In the 2006 Ukrainian local elections Dovgiy was elected to Kyiv City Council, where he was later elected deputy chairman and Secretary of Kyiv City Council. In the 2008 snap elections to Kyiv City Council, he was re-elected as a council member and as deputy chairman and Secretary of Kyiv City Council for a second term. In 2011, Dovgiy resigned as Secretary of Kyiv City Council at his own request protesting against the policies of Viktor Yanukovych.

During the 2014 Ukrainian parliamentary election he was elected as a People's Deputy of Ukraine in Ukraine's 102nd electoral district, located in Kirovohrad Oblast.

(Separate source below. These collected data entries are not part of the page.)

Definition is_punct (c : ascii) : bool :=
  (N_of_ascii c <? 128)%N
  && negb (between 48 57 c || between 65 90 c || between 97 122 c).

(** The atom after a backslash. *)
Definition parseEscape (c : ascii) : parsed regex :=
  if Ascii.eqb c "d" then POk (RSet CsDigit)
  else if Ascii.eqb c "s" then POk (RSet CsSpace)
  else if Ascii.eqb c "w" then POk (RSet CsWord)
  else if Ascii.eqb c "D" then POk (RSet (CsNot CsDigit))
  else if Ascii.eqb c "S" then POk (RSet (CsNot CsSpace))
  else if Ascii.eqb c "W" then POk (RSet (CsNot CsWord))
  else if is_punct c then POk (RSet (CsLit c))
  else Unsupported.

(** A postfix operator applied to the atom before it; a second operator
    in a row is outside the fragment. *)
Definition parsePostfix (r : regex) (s : list ascii)
    : parsed (regex * list ascii) :=
  match s with
  | op :: s' =>
      if is_op op then
        match s' with
        | op2 :: _ => if is_op op2 then Unsupported else
            POk (if byte_in op [42]%N then RStar r
                 else if byte_in op [43]%N then RPlus r else RQuest r, s')
        | [] =>
            POk (if byte_in op [42]%N then RStar r
                 else if byte_in op [43]%N then RPlus r else RQuest r, s')
        end
      else POk (r, s)
  | [] => POk (r, s)
  end.

(** Recursive descent; [fuel] bounds the depth and is never used up on
    the inputs [Compile] gives it. *)
Fixpoint parseAlt (fuel : nat) (s : list ascii) {struct fuel}
    : parsed (regex * list ascii) :=
  match fuel with
  | O => Unsupported
  | S fuel' =>
      match parseCat fuel' s with
      | POk (r1, c :: s') =>
          if byte_in c [124]%N then
            match parseAlt fuel' s' with
            | POk (r2, s'') => POk (RAlt r1 r2, s'')
            | SyntaxError => SyntaxError
            | Unsupported => Unsupported
            end
          else POk (r1, c :: s')
      | other => other
      end
  end
with parseCat (fuel : nat) (s : list ascii) {struct fuel}
    : parsed (regex * list ascii) :=
  match fuel with
  | O => Unsupported
  | S fuel' =>
      match s with
      | [] => POk (REmpty, s)
      | c :: _ =>
          if byte_in c [41; 124]%N then POk (REmpty, s)
          else
            match parseRepeat fuel' s with
            | POk (r1, s') =>
                match parseCat fuel' s' with
                | POk (r2, s'') => POk (RCat r1 r2, s'')
                | other => other
                end
            | other => other
            end
      end
  end
with parseRepeat (fuel : nat) (s : list ascii) {struct fuel}
    : parsed (regex * list ascii) :=
  match fuel with
  | O => Unsupported
  | S fuel' =>
      match s with
      | [] => SyntaxError
      | c :: s' =>
          if is_op c then SyntaxError              (* nothing to repeat *)
          else if byte_in c [40]%N then           (* ( *)
            match s' with
            | q :: _ =>
                if byte_in q [63]%N then Unsupported   (* (? flags *)
                else
                  match parseAlt fuel' s' with
                  | POk (r, c2 :: s'') =>
                      if byte_in c2 [41]%N then parsePostfix (RGroup r) s''
                      else SyntaxError
                  | POk (_, []) => SyntaxError      (* missing ) *)
                  | other => other
                  end
            | [] => SyntaxError                     (* missing ) *)
            end
          else if byte_in c [92]%N then           (* backslash *)
            match s' with
            | e :: s'' =>
                match parseEscape e with
                | POk r => parsePostfix r s''
                | SyntaxError => SyntaxError
                | Unsupported => Unsupported
                end
            | [] => SyntaxError                     (* trailing backslash *)
            end
          else if byte_in c [46]%N then parsePostfix (RSet CsAnyNotNL) s'
          else if byte_in c [91; 93; 123; 125; 94; 36]%N then Unsupported
          else if (128 <=? N_of_ascii c)%N then Unsupported
          else parsePostfix (RSet (CsLit c)) s'
      end
  end.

On 18 September 2015, Dovgiy joined the People's Will parliamentary group. Dovgiy was close to President Petro Poroshenko, and frequently brought People's Will to support his initiatives while he was in office.

On 10 November 2016, Dovgiy was elected as official representative of industrialists, entrepreneurs and employers in the Verkhovna Rada (Ukrainian parliament). He also chaired the Office of Business Representatives. Later, his parliamentary immunity was lifted by the Rada on 11 July 2017 on suspicion of involvement in illegal allocations of land in Kyiv. The Specialized Anti-Corruption Prosecutor's Office closed the case against Oles Dovgiy and found the accusations baseless in December of that year.

On July 21, 2019, he was re-elected as a People's Deputy in the early parliamentary elections in electoral district No. 102 (Kirovohrad region).

Dovgiy resigned from the Verkhovna Rada and declared his intention to leave politics to focus on supporting the Armed Forces of Ukraine and social and cultural projects on 18 June 2025. At the time of leaving office, he was among the deputies that voted the least, missing 71% of votes.

== Awards ==
- Order of St. Andrew the Apostle, the First-Called, 1st class (September 2008).
- Order of Merit, 3rd class (Decree of the President of Ukraine of 28 May 2009).
- Order of Saint Nicholas the Wonderworker, from Metropolitan Epiphanius of Kyiv and All Ukraine (October 2020).

== Personal life ==
Oles is married and has sons Makarii and Matviy.